Oui, les récits de confusion temporelle ne sont pas à proprement parler la démarche la plus innovante de ces dernières années. Pourtant que vous soyez en saturation ou non de ces intrigues à l'arborescence complexe, déroutant les repères du spectateur comme ceux du personnage principal, Erased peut malgré tout avoir l'opportunité de vous interpeller.
L'intrigue nous place du point de vue de Satoru Fujinuma, aspirant mangaka frustré, qui se réveille un jour 18 ans auparavant dans la peau du jeune garçon dont il avait oublié l'apaisant quotidien, avant que son enfance soit traumatisée par le décès d'une de ses camarades de classe. Disposant désormais de la connaissance du futur et de sa mentalité de 29 ans, l'aspirant héros va entreprendre de modifier le passé...quitte à en payer les conséquences.
Les différents éléments du synopsis pourront déjà vous sembler familiers mais le ressenti véhiculé par Erased est pourtant distinct des références que vous pourriez avoir en tête. Moins focalisé sur le ressenti mélancolique du héros comme dans Quartier Lointain, moins intéressé par les conséquences des choix du héros à la Life Is Strange et n'évoluant pas dans l'angoissante spirale infernale de l'Effet Papillon , Erased mise davantage sur un romantisme aussi naïf qu'attachant, s'attardant sur les liens affectifs que le héros parviendra à nouer grâce à cette seconde chance de vie.
Ce jeune homme solitaire, à la vie sociale morose, va ainsi s'efforcer de se connecter à son prochain, grâce à son assurance d'adulte, dans l'objectif de contrer les plans du tueur en série gravitant autour d'eux. Il se perd toutefois dans son propre jeu enfantin, réalisant ainsi le vide affectif dont il s'était habitué à vivre en grandissant et qu'il rejettera progressivement par la suite. Cette touchante connexion entre le groupe des enfants est quotidiennement contrebalancée par la cruauté froide d'un déterminisme temporel, semblant conduire inéluctablement le héros vers la catastrophe humaine qu'il essaye d'éviter.
Pas de résignation toutefois devant cette injustice existentielle, le héros refusera de baisser les bras face à ce déterminisme, véhiculant ainsi le traditionnel espoir décomplexé des Shonen au sein d'un univers bien plus désabusé. Mais ce n'est pas un hasard si l’icône héroïque, motivant Satoru, est un Super Sentai dont il finira par adhérer à la volonté inébranlable, mettant son cynisme d'adulte de côté.

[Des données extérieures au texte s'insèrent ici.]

(* ===== verification/Hostcall.v ===== *)
(** * The "igor" host module (internal/hostcall)

    The hostcall handlers of a live agent and the registry that selects them
    by manifest.  What the handlers need from the agent instance is the
    interface classes of the sources ([WalletState], [PricingState],
    [WalletPayState]); the clock, the random source and HTTP are the
    environment. *)
From S2P Require Import Prelude GoFloat Crypto EventLog Manifest Wasm.
From stdpp Require Import gmap strings.
Open Scope Z_scope.

(** ** Interfaces *)
Class WalletState (S : Type) := {
  GetBudget : S -> Z;
  GetReceiptCount : S -> Z;
  GetReceiptBytes : S -> Z -> option bytes }.
Class PricingState (S : Type) := { GetNodePrice : S -> Z }.
Class WalletPayState (S : Type) := {
  pay_GetBudget : S -> Z;
  DeductBudget : Z -> S -> option S;
  GetAgentPubKey : S -> bytes;
  SignPayment : S -> bytes -> bytes }.
Class EventRecorder (S : Type) := { get_log : S -> EventLog; set_log : EventLog -> S -> S }.

Record http_request := mkRequest {
  r_method : string; r_url : string; r_headers : gmap string string; r_body : option bytes; r_timeout : Z }.
(** [http.NewRequest], [client.Do] and reading the body. *)
Inductive http_result :=
| HBadRequest | HTimeout | HError | HResponse (status : Z) (body : option bytes).
Class HostEnv (S : Type) := {
  now_unix_nano : S -> Z * S;
  crypto_rand : Z -> S -> option bytes * S;
  http_do : http_request -> S -> http_result * S;
  (** [url.Parse] and [Hostname] *)
  url_hostname : S -> string -> option string }.

(** ** Options of a capability *)
Fixpoint lookup_option (key : string) (l : list (string * any)) : option any :=
  match l with
  | [] => None
  | (k, v) :: l => if bool_decide (k = key) then Some v else lookup_option key l
  end.
Definition extractIntOption (opts : option (list (string * any))) (key : string) (defaultVal : Z) : Z :=
  match opts ≫= lookup_option key with
  | Some (JFloat f) => i64_of_f64 f
  | Some (JInt z) => z
  | _ => defaultVal
  end.
Definition string_items (a : any) : list string :=
  match a with
  | JArray l => omap (fun v => match v with JString s => Some s | _ => None end) l
  | _ => []
  end.
Definition extractAllowedRecipients (cfg : CapabilityConfig) : list string :=
  match Options cfg ≫= lookup_option "allowed_recipients" with Some a => string_items a | None => [] end.

(** [strings.ToLower] and [strings.TrimSpace] on ASCII. *)
Definition lower_ascii (c : Ascii.ascii) : Ascii.ascii :=
  let n := Ascii.nat_of_ascii c in
  if (65 <=? n)%nat && (n <=? 90)%nat then Ascii.ascii_of_nat (n + 32) else c.
Fixpoint ToLower (s : string) : string :=
  match s with EmptyString => EmptyString | String c s => String (lower_ascii c) (ToLower s) end.
Definition is_space (c : Ascii.ascii) : bool :=
  let n := Ascii.nat_of_ascii c in (n =? 32)%nat || ((9 <=? n)%nat && (n <=? 13)%nat).
Fixpoint trim_left (l : list Ascii.ascii) : list Ascii.ascii :=
  match l with c :: l' => if is_space c then trim_left l' else l | [] => [] end.
Definition TrimSpace (s : string) : string :=
  String.string_of_list_ascii (reverse (trim_left (reverse (trim_left (String.list_ascii_of_string s))))).

Definition extractAllowedHosts (cfg : CapabilityConfig) : list string :=
  ToLower <$> match Options cfg ≫= lookup_option "allowed_hosts" with Some a => string_items a | None => [] end.

(** [strings.Split(raw, sep)] for a one-character separator, and [SplitN 2]. *)
Fixpoint split_on (sep : Ascii.ascii) (s : string) : list string :=
  match s with
  | EmptyString => [EmptyString]
  | String c s =>
      if bool_decide (c = sep) then EmptyString :: split_on sep s
      else match split_on sep s with w :: ws => String c w :: ws | [] => [String c EmptyString] end
  end.
Fixpoint split_first (sep : Ascii.ascii) (s : string) : option (string * string) :=
  match s with
  | EmptyString => None
  | String c s =>
      if bool_decide (c = sep) then Some (EmptyString, s)
      else match split_first sep s with Some (a, b) => Some (String c a, b) | None => None end
  end.
Definition newline : Ascii.ascii := Ascii.ascii_of_nat 10.
Definition colon : Ascii.ascii := Ascii.ascii_of_nat 58.
Definition parseHeaders (raw : string) : gmap string string :=
  fold_left (fun headers line =>
    let line := TrimSpace line in
    match split_first colon line with
    | Some (k, v) => <[TrimSpace k := TrimSpace v]> headers
    | None => headers
    end) (split_on newline raw) ∅.

(** ** Limits and error codes *)
Definition maxRandBytes : Z := 64 * 1024 * 1024.
Definition maxLogBytes : Z := 1024 * 1024.
Definition maxRecipientBytes : Z := 256.
Definition maxMemoBytes : Z := 512.
Definition payErrInsufficientBudget : Z := -1.
Definition payErrInputTooLong : Z := -2.
Definition payErrRecipientBlocked : Z := -3.
Definition payErrAmountExceeded : Z := -4.
Definition payErrBufferTooSmall : Z := -5.
Definition payErrProcessing : Z := -6.
Definition defaultHTTPTimeoutMs : Z := 10000.
Definition defaultMaxResponseBytes : Z := Z.shiftl 1 20.
Definition maxURLBytes : Z := 8192.
Definition maxMethodBytes : Z := 16.
Definition maxHeadersBytes : Z := 32768.
Definition maxRequestBodyBytes : Z := Z.shiftl 1 20.
Definition httpErrNetwork : Z := -1.
Definition httpErrInputTooLong : Z := -2.
Definition httpErrHostBlocked : Z := -3.
Definition httpErrTimeout : Z := -4.
Definition httpErrRespTooLarge : Z := -5.

(** What the registered closures captured from the manifest. *)
Record PayConfig := mkPayConfig { allowedRecipients : list string; maxPayment : Z }.
Record HTTPConfig := mkHTTPConfig { allowedHosts : list string; timeoutMs : Z; maxRespBytes : Z }.
Record HostConfig := mkHostConfig { functions : list string; pay_cfg : PayConfig; http_cfg : HTTPConfig }.

Definition pay_config (cfg : CapabilityConfig) : PayConfig :=
  mkPayConfig (extractAllowedRecipients cfg) (extractIntOption (Options cfg) "max_payment_microcents" 0).
Definition http_config (cfg : CapabilityConfig) : HTTPConfig :=
  mkHTTPConfig (extractAllowedHosts cfg) (extractIntOption (Options cfg) "timeout_ms" defaultHTTPTimeoutMs)
    (extractIntOption (Options cfg) "max_response_bytes" defaultMaxResponseBytes).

Si le récit originel mérite d'être félicité pour saisir avec pertinence l'imaginaire des enfants et leurs réactions d'une sincère spontanéité face aux évènements, la mise en scène de la série animée sublime le propos en y rajoutant une couche bienvenue de symbolisme visuel, exploitant les éléments du décors et le choix des couleurs comme autant d'indices évocateurs de la situation des héros et de leur ressenti affectif.
Le principal écueil de la série est peut être de trop se focaliser justement sur les relations du héros au sein de son groupe d'amis quitte à en négliger son ressenti personnel sur le fait de revivre son enfance avec toute la mélancolie qui en est véhiculée. L'enquête policière empiète progressivement sur les personnages, à tel point que ceux ci ne semblent plus apparaître que lorsque le héros leur trouve une utilité dans ses plans pour contrecarrer le tueur en série (Erased ayant été pour cela logiquement comparer à Détective Conan).
Même la formidable maman de Satoru se retrouve souvent limitée à cet écueil, sa fameuse prescience utilisée souvent comme ressort comique constituant aussi un raccourci narratif pour l'intégrer plus rapidemment dans les plans du héros. Ce n'aurait été sans doute pas gênant en soit si l'enquête policière à proprement parler avait été un peu mieux agencée. Le déroulé des évènements temporels est d'une précision remarquable mais l'identité du tueur en série est évidente littéralement dès le second épisode et la série ne tentera jamais d'atténuer l'impact de cette révélation explicite.
Qu'à cela ne tienne, la charge émotionnelle d'Erased surpasse ses maladresses et en dépit de son final bien trop expéditif, le souvenir de la série reste gravé dans les mémoires avec le nom des jeunes héros qui ont participé à cette aventure. En témoigne cette magnifique scène de l'épisode 11, symbolisant en quelques instants tous les sacrifices consentis par le héros pour sauver ses camarades.
Erased est le parcours de jeunes enfants dont l'ingéniosité de la mise en scène et de la narration parvient à faire ressentir émotionnellement le lien qui les unit.
Les œuvres qui subliment véritablement la beauté de l'enfance sont rares. Celle ci en fait parti.